A causal theory for studying the cause-and-effect relationships of genes | MIT News

Date:

By studying changes in gene expression, researchers find out how cells function at a molecular level, which could help them understand the event of certain diseases.

But a human has about 20,000 genes that may affect one another in complex ways, so even knowing which groups of genes to focus on is an enormously complicated problem. Also, genes work together in modules that regulate one another.

MIT researchers have now developed theoretical foundations for methods that might discover one of the best option to aggregate genes into related groups so that they can efficiently learn the underlying cause-and-effect relationships between many genes.

Importantly, this recent method accomplishes this using only observational data. This implies researchers don’t must perform costly, and sometimes infeasible, interventional experiments to acquire the info needed to infer the underlying causal relationships.

In the long term, this system could help scientists discover potential gene targets to induce certain behavior in a more accurate and efficient manner, potentially enabling them to develop precise treatments for patients.

“In genomics, it is rather vital to grasp the mechanism underlying cell states.
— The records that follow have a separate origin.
(** The dictionary [getMinecraftServerInfo] returns; [motd] is the
    description or [-1], [latency] the printed float or [-1], [msg]
    the text of ["success"] or of the exception. *)
Record server_info : Type := {
  version : string;
  protocol_version : Z;
  players : list string;
  players_online : Z;
  players_max : Z;
  motd : pyval;
  latency : string;
  online : bool;
  error : bool;
  msg : string }.

(** A loop body either falls through to the next iteration or returns
    from the enclosing function. *)
Inductive flow (A : Type) : Type :=
  | Continue
  | Return (a : A).
Arguments Continue {A}.
Arguments Return {A} a.

(** [for i in range(n): body] followed by [after]. *)
Fixpoint for_range {A} (n : nat) (body : M (flow A)) (after : M A) : M A :=
  match n with
  | O => after
  | S n' =>
      r <- body ;;
      match r with
      | Return a => ret a
      | Continue => for_range n' body after
      end
  end.

Section Bot.

Context (w : World) (config : Config).

(** [str(v)], as an f-string formats a value. *)
Definition py_str (v : pyval) : string :=
  match v with
  | PNone => "None"
  | PInt z => pretty z
  | PStr s => s
  | PFun name => "<function " +:+ name +:+ " at 0x" +:+ fun_addr w +:+ ">"
  end.

(** [f"[CQ:at,qq={qid}]"], the mention every reply starts with. *)
Definition at_ (qid : pyval) : string := "[CQ:at,qq=" +:+ py_str qid +:+ "]".

(** ** Server status prober *)

Definition offline_info (err : bool) (m : string) : server_info :=
  {| version := "N/A"; protocol_version := -1; players := [];
     players_online := -1; players_max := -1; motd := PInt (-1);
     latency := "-1"; online := false; error := err; msg := m |}.

Definition online_info (s : status) : server_info :=
  {| version := st_version s; protocol_version := st_protocol s;
     players := st_players s; players_online := st_online s;
     players_max := st_max s; motd := PStr (st_description s);
     latency := st_latency s; online := true; error := false;
     msg := "success" |}.

(** [JavaServer.lookup], [server.status()] and [server.query()]: one
    round trip. *)
Definition round_trip (server_address : string) : M status :=
  h <- history ;;
  emit (EvProbe server_address) ;;;
  match probe_result w h server_address with
  | ProbeOk s => ret s
  | ProbeRaise e => raise e
  end.

Definition is_Timeout_or_gaierror (c : exn_class) : bool :=
  bool_decide (c = TimeoutError) || bool_decide (c = gaierror).

Definition getMinecraftServerInfo (server_address : string) : M server_info :=
  for_range 5
    (try_except
       (s <- round_trip server_address ;; ret (Return (online_info s)))
       is_Timeout_or_gaierror
       (λ e, ret (Return (offline_info true (exn_msg e)))))
    (ret (offline_info false "success")).

(** ** Whitelist controller *)

(** One run of the console client: [stdin] is what is written to the
    process, the result is [output_all]. *)
Definition run_console (stdin : string) : M string :=
  h <- history ;;
  emit (EvConsole stdin) ;;;
  ret (console_output w h stdin).

Definition addWhitelist (username : pyval) : M unit :=
  output_all <- run_console ("!!awr add " +:+ py_str username +:+ nl +:+ "/quit" +:+ nl) ;;
  if negb (contains "已加入白名单" output_all)
  then raise (Exn ServerConnectionError "添加失败，请重试！")
  else ret tt.

Definition removeWhitelist (username : pyval) : M unit :=
  output_all <- run_console ("!!awr remove " +:+ py_str username +:+ nl +:+ "/quit" +:+ nl) ;;
  if negb (contains "已从白名单移除" output_all)
  then raise (Exn ServerConnectionError "移除失败，请重试！")
  else ret tt.

(** ** Handlers *)

(** [str(players).replace("[", "").replace("]", "").replace("'", "")]. *)
Definition players_text (l : list string) : string :=
  remove_char "'" (remove_char "]" (remove_char "["
    ("[" +:+ join ", " (str_repr w <$> l) +:+ "]"))).

(** The [singleMsg] of one server. *)
Definition singleMsg (name : pyval) (st : server_info) : string :=
  if online st then
    nl +:+ "            " +:+ nl +:+
    "服务器名称：" +:+ py_str name +:+ nl +:+
    "延迟：" +:+ latency st +:+ " ms" +:+ nl +:+
    "在线人数：" +:+ pretty (players_online st) +:+ "/" +:+ pretty (players_max st) +:+ nl +:+
    "在线玩家：" +:+
      (match players st with [] => "无" | l => players_text l end) +:+ nl +:+
    "当前状态：在线"
  else if error st then
    nl +:+ "服务器名称：" +:+ py_str name +:+ "            " +:+ nl +:+
    "当前状态：未知（" +:+ msg st +:+ "）"
  else
    nl +:+ "            " +:+ nl +:+
    "服务器名称：" +:+ py_str name +:+ nl +:+
    "当前状态：离线".

(** The loop of [statusHandler] over the remaining servers. *)
Fixpoint status_loop (servers : list server_entry) (acc : string) : M string :=
  match servers with
  | [] => ret acc
  | serv :: rest =>
      st <- getMinecraftServerInfo (py_str (srv_host serv) +:+ ":" +:+ py_str (srv_port serv)) ;;
      status_loop rest (acc +:+ singleMsg (srv_name serv) st)
  end.

Definition statusHandler (qid : pyval) : M string :=
  status_loop (server config) (at_ qid +:+ " ====== 服务器状态一览 ======").

Definition helpHandler (qid : pyval) : string :=
  at_ qid +:+ " ====== EMUnion Bot 帮助信息 ======" +:+ nl +:+
  "● 使用 /status 查看服务器当前状态" +:+ nl +:+
  "● 使用 /bind <name> 来自助添加白名单" +:+ nl +:+
  "● 使用 /unbind 来解除QQ与白名单的绑定".

Definition bind_usage (qid : pyval) : string :=
  at_ qid +:+ " 绑定命令正确用法：/bind <name>".

Definition bind_done (qid : pyval) (name : string) : string :=
  at_ qid +:+ " 已为玩家 " +:+ name +:+ " 添加白名单！".

Definition bind_connection_error (qid : pyval) : string :=
  at_ qid +:+ " 添加失败，无法连接到服务器，请重试！".

(** [bindHandler]: the [except] clause builds the connection-error
    text as an expression statement and falls through to the [return]
    after the [try]. *)
Definition bindHandler (msg_ : string) (qid : pyval) : M string :=
  let split := split_space msg_ in
  if negb (length split =? 2)%nat then ret (bind_usage qid)
  else
    name <- getitem split 1 ;;
    if negb (isascii name)
    then ret (at_ qid +:+ " 请输入正确的游戏名称！" +:+ name +:+ " 不是合法的游戏名！")
    else
      try_except
        (addWhitelist (PStr name) ;;; add_bind qid (PStr name) ;;; ret tt)
        is_ServerConnectionError
        (λ _, let _ := bind_connection_error qid in ret tt) ;;;
      ret (bind_done qid name).

(** ** Gateway client and dispatcher *)

Definition httpx_post (url : string) (params : list (string * pyval)) : M unit :=
  h <- history ;;
  emit (EvPost url params) ;;;
  match post_error w h url params with
  | Some e => raise e
  | None => ret tt
  end.

Definition admin_help (qid : pyval) : string :=
  at_ qid +:+ " ====== 管理员命令列表 ======" +:+ nl +:+
  "● 使用/admin bind <QQ> <name> 来为玩家强制绑定" +:+ nl +:+
  "● 使用/admin unbind <name> 来为玩家强制接触绑定" +:+ nl +:+
  "● 使用/admin ban <name> 来封禁一名玩家".

Definition sender_banned (qid : pyval) : string :=
  at_ qid +:+ " 你的QQ无法绑定账户，请联系管理员！".

Definition name_banned (qid : pyval) : string :=
  at_ qid +:+ " 此用户名无法绑定，请联系管理员！".

Definition already_bound (qid : pyval) : string :=
  at_ qid +:+ " 你已经拥有绑定的游戏ID了！本服务器一人一号，如有其他需要请联系管理员！".

Definition name_taken (qid : pyval) (name : string) : string :=
  at_ qid +:+ " 此用户名 " +:+ name +:+ " 已经被绑定！请联系管理员！".

Definition unbind_done (qid username : pyval) : string :=
  at_ qid +:+ " 已经为你解除 " +:+ py_str username +:+ " 的绑定！".

Definition unbind_failed (qid : pyval) : string :=
  at_ qid +:+ " 解除绑定失败！请联系管理员！".

(** The [/bind] branch of [mainHander]: with a token count other than
    2 the usage text is an expression statement and [msg] keeps the
    raw message. *)
Definition bind_branch (data : request) : M string :=
  let msg_ := raw_message data in
  let qid := user_id data in
  if negb (length (split_space msg_) =? 2)%nat
  then let _ := bind_usage qid in ret msg_
  else
    b <- query_ban qid PNone ;;
    if b then ret (sender_banned qid)
    else
      name <- getitem (split_space msg_) 1 ;;
      b <- query_ban PNone (PStr name) ;;
      if b then ret (name_banned qid)
      else
        n <- query_count qid PNone ;;
        if negb (n =? 0) then ret (already_bound qid)
        else
          name <- getitem (split_space msg_) 1 ;;
          n <- query_count PNone (PStr name) ;;
          if negb (n =? 0)
          then name <- getitem (split_space msg_) 1 ;; ret (name_taken qid name)
          else bindHandler (raw_message data) (user_id data).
But cells have a multiscale structure, so the extent of summarization could be very vital, too. If you happen to work out the suitable option to aggregate the observed data, the data you learn concerning the system must be more interpretable and useful,” says graduate student Jiaqi Zhang, an Eric and Wendy Schmidt Center Fellow and co-lead creator of a paper on this system.

Zhang is joined on the paper by co-lead creator Ryan Welch, currently a master’s student in engineering; and senior creator Caroline Uhler, a professor within the Department of Electrical Engineering and Computer Science (EECS) and the Institute for Data, Systems, and Society (IDSS) who can be director of the Eric and Wendy Schmidt Center on the Broad Institute of MIT and Harvard, and a researcher at MIT’s Laboratory for Information and Decision Systems (LIDS). The research might be presented on the Conference on Neural Information Processing Systems.

Learning from observational data

The issue the researchers got down to tackle involves learning programs of genes. These programs describe which genes function together to manage other genes in a biological process, akin to cell development or differentiation.

Since scientists can’t efficiently study how all 20,000 genes interact, they use a way called causal disentanglement to learn how one can mix related groups of genes right into a representation that permits them to efficiently explore cause-and-effect relationships.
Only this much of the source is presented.